(* ===== verification/Text.v ===== *)
(** Rust strings: byte strings holding UTF-8, with the [str] and [char]
    methods the sources call.  [char] tests on ASCII classes are byte tests
    (bytes of multi-byte characters are never ASCII); the Unicode whitespace
    of [char::is_whitespace] is recognised by its UTF-8 encodings. *)
From Stdlib Require Import ZArith Ascii Lia ZifyBool ZifyN.
From stdpp Require Import base tactics list sets strings pretty numbers.
From S2P Require Import Prelude.

(** * Characters *)

Definition byte_in (lo hi : N) (c : ascii) : bool :=
  (lo <=? N_of_ascii c)%N && (N_of_ascii c <=? hi)%N.

(** [char::is_ascii_uppercase], [is_ascii_lowercase], [is_ascii_digit]. *)
Definition is_upper (c : ascii) : bool := byte_in 65 90 c.
Definition is_lower (c : ascii) : bool := byte_in 97 122 c.
Definition is_digit (c : ascii) : bool := byte_in 48 57 c.
Definition is_ascii (c : ascii) : bool := (N_of_ascii c <? 128)%N.

(** The ASCII part of [char::is_whitespace]: tab to carriage return, space. *)
Definition is_ws (c : ascii) : bool := byte_in 9 13 c || byte_in 32 32 c.

(** [char::is_ascii_whitespace]: no vertical tab. *)
Definition is_ascii_ws (c : ascii) : bool :=
  byte_in 9 10 c || byte_in 12 13 c || byte_in 32 32 c.

(** [char::to_ascii_lowercase], for [eq_ignore_ascii_case]. *)
Definition to_lower (c : ascii) : ascii :=
  if is_upper c then ascii_of_N (N_of_ascii c + 32) else c.

(** Number of bytes of the whitespace character at the head of the string,
    0 when the head is not whitespace: ASCII, U+0085, U+00A0, U+1680,
    U+2000..U+200A, U+2028, U+2029, U+202F, U+205F and U+3000. *)
Definition ws_len (s : string) : nat :=
  match s with
  | "" => 0
  | String c s1 =>
      if is_ws c then 1 else
      match N_of_ascii c, s1 with
      | 194%N, String d _ => if byte_in 133 133 d || byte_in 160 160 d then 2 else 0
      | 225%N, String d (String e _) => if byte_in 154 154 d && byte_in 128 128 e then 3 else 0
      | 226%N, String d (String e _) =>
          if byte_in 128 128 d
             && (byte_in 128 138 e || byte_in 168 169 e || byte_in 175 175 e)
             || byte_in 129 129 d && byte_in 159 159 e
          then 3 else 0
      | 227%N, String d (String e _) => if byte_in 128 128 d && byte_in 128 128 e then 3 else 0
      | _, _ => 0
      end
  end.

(** * Strings *)

(** [s.chars().filter(|c| !c.is_whitespace()).collect()]; [skip] bytes of a
    whitespace character are still to be dropped. *)
Fixpoint drop_ws (skip : nat) (s : string) : string :=
  match s with
  | "" => ""
  | String c s' =>
      match skip with
      | S k => drop_ws k s'
      | 0 => match ws_len s with
             | 0 => String c (drop_ws 0 s')
             | S k => drop_ws k s'
             end
      end
  end.

Definition strip_ws (s : string) : string := drop_ws 0 s.

(** [str::trim_start], [str::trim_end], [str::trim]. *)
Fixpoint drop_ws_start (skip : nat) (s : string) : string :=
  match s with
  | "" => ""
  | String c s' =>
      match skip with
      | S k => drop_ws_start k s'
      | 0 => match ws_len s with 0 => s | S k => drop_ws_start k s' end
      end
  end.

Definition trim_start (s : string) : string := drop_ws_start 0 s.

Definition is_blank (s : string) : bool := String.eqb (trim_start s) "".

Fixpoint trim_end (s : string) : string :=
  match s with
  | "" => ""
  | String c s' => if is_blank s then "" else String c (trim_end s')
  end.

Definition trim (s : string) : string := trim_end (trim_start s).

(** [trim_start_matches(p)] and [trim_end_matches(p)] for a byte predicate. *)
Fixpoint trim_start_by (p : ascii → bool) (s : string) : string :=
  match s with
  | "" => ""
  | String c s' => if p c then trim_start_by p s' else s
  end.

Fixpoint all_by (p : ascii → bool) (s : string) : bool :=
  match s with "" => true | String c s' => p c && all_by p s' end.

Fixpoint trim_end_by (p : ascii → bool) (s : string) : string :=
  match s with
  | "" => ""
  | String c s' => if all_by p s then "" else String c (trim_end_by p s')
  end.

Definition trim_by (p : ascii → bool) (s : string) : string :=
  trim_end_by p (trim_start_by p s).

(** The longest prefix whose bytes satisfy [p], and the rest. *)
Fixpoint span (p : ascii → bool) (s : string) : string * string :=
  match s with
  | "" => ("", "")
  | String c s' =>
      if p c then let '(a, b) := span p s' in (String c a, b) else ("", s)
  end.

(** [str::strip_prefix], [str::starts_with]. *)
Fixpoint strip_prefix (p s : string) : option string :=
  match p, s with
  | "", _ => Some s
  | String a p', String b s' => if Ascii.eqb a b then strip_prefix p' s' else None
  | String _ _, "" => None
  end.

Definition starts_with (p s : string) : bool := is_some (strip_prefix p s).

(** The first byte is [c]. *)
Definition head_is (c : ascii) (s : string) : bool := match s with String x _ => Ascii.eqb x c | "" => false end.

(** [str::eq_ignore_ascii_case] *)
Fixpoint map_str (f : ascii → ascii) (s : string) : string :=
  match s with "" => "" | String c s' => String (f c) (map_str f s') end.

Definition eq_ignore_case (a b : string) : bool :=
  String.eqb (map_str to_lower a) (map_str to_lower b).

(** [Vec<String>::join(sep)] *)
Fixpoint join (sep : string) (l : list string) : string :=
  match l with
  | [] => ""
  | [x] => x
  | x :: l' => x +:+ sep +:+ join sep l'
  end.

(** [str::contains] *)
Fixpoint contains (pat s : string) : bool :=
  starts_with pat s || match s with "" => false | String _ s' => contains pat s' end.

(** [str::split_once], by its pattern. *)
Fixpoint split_once (pat s : string) : option (string * string) :=
  match strip_prefix pat s with
  | Some rest => Some ("", rest)
  | None =>
      match s with
      | "" => None
      | String c s => match split_once pat s with
                      | Some (a, b) => Some (String c a, b)
                      | None => None
                      end
      end
  end.

(** Decimal rendering of integers, as [to_string] and [{}] print them. *)
Definition z_to_string (z : Z) : string := pretty z.
Definition nat_to_string (n : nat) : string := pretty n.

(** * Facts *)

Lemma str_app_cons c a b : String c a +:+ b = String c (a +:+ b).
Proof. done. Qed.
Lemma str_app_nil_l a : "" +:+ a = a.
Proof. done. Qed.
Lemma str_app_nil_r a : a +:+ "" = a.
Proof. induction a as [|c a IH]; [done|]. now rewrite str_app_cons, IH. Qed.
Lemma str_app_assoc a b c : (a +:+ b) +:+ c = a +:+ b +:+ c.
Proof. induction a as [|x a IH]; [done|]. now rewrite !str_app_cons, IH. Qed.
Lemma str_length_app a b : String.length (a +:+ b) = String.length a + String.length b.
Proof. induction a as [|x a IH]; [done|]. rewrite str_app_cons. cbn. now rewrite IH. Qed.

#[export] Hint Rewrite str_app_cons str_app_nil_l str_app_nil_r str_app_assoc : str.

Lemma all_by_app p a b : all_by p (a +:+ b) = all_by p a && all_by p b.
Proof.
  induction a as [|c a IH]; [done|]. rewrite str_app_cons. cbn. now rewrite IH, andb_assoc.
Qed.

Lemma all_by_impl (p q : ascii → bool) s :
  (∀ c, p c = true → q c = true) → all_by p s = true → all_by q s = true.
Proof.
  intros Hpq. induction s as [|c s IH]; cbn; [done|].
  rewrite !andb_true_iff. intros [Hc Hs]. auto.
Qed.

Lemma strip_prefix_app p s : strip_prefix p (p +:+ s) = Some s.
Proof. induction p as [|c p IH]; [done|]. rewrite str_app_cons. cbn. now rewrite Ascii.eqb_refl. Qed.

Lemma strip_prefix_Some p s r : strip_prefix p s = Some r ↔ s = p +:+ r.
Proof.
  split; [|intros ->; apply strip_prefix_app].
  revert s. induction p as [|c p IH]; intros s; cbn.
  - now intros [= ->].
  - destruct s as [|d s]; [done|]. destruct (Ascii.eqb_spec c d) as [->|]; [|done].
    intros H. rewrite str_app_cons. f_equal. auto.
Qed.

(** [head_not p s]: the string is empty or its first byte fails [p]. *)
Definition head_not (p : ascii → bool) (s : string) : bool :=
  match s with "" => true | String c _ => negb (p c) end.

Lemma span_app p a s : all_by p a = true → head_not p s = true → span p (a +:+ s) = (a, s).
Proof.
  intros Ha Hs. induction a as [|c a IH].
  - rewrite str_app_nil_l. destruct s as [|d s]; [done|]. cbn in *. now destruct (p d).
  - rewrite str_app_cons. cbn in *. apply andb_true_iff in Ha as [-> Ha]. now rewrite (IH Ha).
Qed.

Lemma span_spec p s a b :
  span p s = (a, b) → s = a +:+ b ∧ all_by p a = true ∧ head_not p b = true.
Proof.
  revert a b. induction s as [|c s IH]; intros a b; cbn.
  - intros [= <- <-]. done.
  - destruct (p c) eqn:Hc.
    + destruct (span p s) as [a' b'] eqn:E. intros [= <- <-].
      destruct (IH a' b' eq_refl) as (-> & Ha & Hb). cbn. now rewrite Hc.
    + intros [= <- <-]. cbn. now rewrite Hc.
Qed.

Lemma span_length p s a b :
  span p s = (a, b) → String.length s = String.length a + String.length b.
Proof. intros (-> & _)%span_spec. apply str_length_app. Qed.

(** ** Whitespace on ASCII text *)

(** Arithmetic on byte classes. *)
Ltac byte_lia :=
  unfold is_ws, is_ascii_ws, is_ascii, is_upper, is_lower, is_digit, byte_in in *;
  lia.

Lemma is_ws_ascii c : is_ws c = true → is_ascii c = true.
Proof. byte_lia. Qed.

Lemma ws_len_ascii c s :
  is_ascii c = true → ws_len (String c s) = if is_ws c then 1 else 0.
Proof.
  unfold is_ascii. intros H%N.ltb_lt. cbn [ws_len]. destruct (is_ws c); [done|].
  destruct (N_of_ascii c) as [|q] eqn:E; [done|].
  repeat (destruct q as [q|q|]; try done); exfalso; lia.
Qed.

Fixpoint filter_str (p : ascii → bool) (s : string) : string :=
  match s with
  | "" => ""
  | String c s' => if p c then String c (filter_str p s') else filter_str p s'
  end.

Lemma filter_str_app p a b : filter_str p (a +:+ b) = filter_str p a +:+ filter_str p b.
Proof.
  induction a as [|c a IH]; [done|]. rewrite str_app_cons. cbn. rewrite IH.
  now destruct (p c).
Qed.

Lemma filter_str_all p s : all_by p s = true → filter_str p s = s.
Proof. induction s as [|c s IH]; cbn; [done|]. intros [-> Hs]%andb_true_iff. now rewrite IH. Qed.

Definition not_ws (c : ascii) : bool := negb (is_ws c).

Lemma strip_ws_ascii s : all_by is_ascii s = true → strip_ws s = filter_str not_ws s.
Proof.
  unfold strip_ws. induction s as [|c s IH]; [done|]. intros [Hc Hs]%andb_true_iff.
  cbn [drop_ws filter_str]. rewrite (ws_len_ascii _ _ Hc). unfold not_ws.
  destruct (is_ws c); cbn; now rewrite IH.
Qed.

#[global] Arguments strip_prefix : simpl never.
#[global] Arguments starts_with : simpl never.

(** ** Trimming *)

(** Continuation bytes of UTF-8: never the first byte of a character. *)
Definition is_cont (c : ascii) : bool := byte_in 128 191 c.

Fixpoint conts (n : nat) (s : string) : bool :=
  match n, s with
  | O, _ => true
  | S n', String c s' => is_cont c && conts n' s'
  | S _, "" => true
  end.

Lemma ws_len_head c s : is_cont c = true → ws_len (String c s) = 0.
Proof.
  unfold is_cont. intros H. cbn [ws_len]. replace (is_ws c) with false.
  2: { symmetry. destruct (is_ws c) eqn:E; [|done]. byte_lia. }
  destruct (N_of_ascii c) as [|q] eqn:E; [done|].
  repeat (destruct q as [q|q|]; try done); exfalso; byte_lia.
Qed.

(** [ws_cases s]: the head of [s] is whitespace of one, two or three bytes,
    and the later bytes are continuation bytes. *)
Lemma ws_len_conts s k : ws_len s = S k → ∃ c s', s = String c s' ∧ conts k s' = true ∧ k ≤ String.length s'.
Proof.
  destruct s as [|c s]; [done|]. cbn [ws_len]. intros H. exists c, s. split; [done|].
  destruct (is_ws c); [injection H as <-; cbn; split; [done|lia]|].
  destruct (N_of_ascii c) as [|q]; [done|].
  repeat (destruct q as [q|q|]; try done);
  destruct s as [|d s]; try done;
  try (destruct s as [|e s]; try done);
  match type of H with (if ?b then _ else _) = _ => destruct b eqn:E; [|done] end;
  injection H as <-; cbn; unfold is_cont; (split; [byte_lia|lia]).
Qed.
──────
• [Prompt]: Go through the material and tally every line where "Arguments" appears. The number is the whole answer.

• [Response]: 2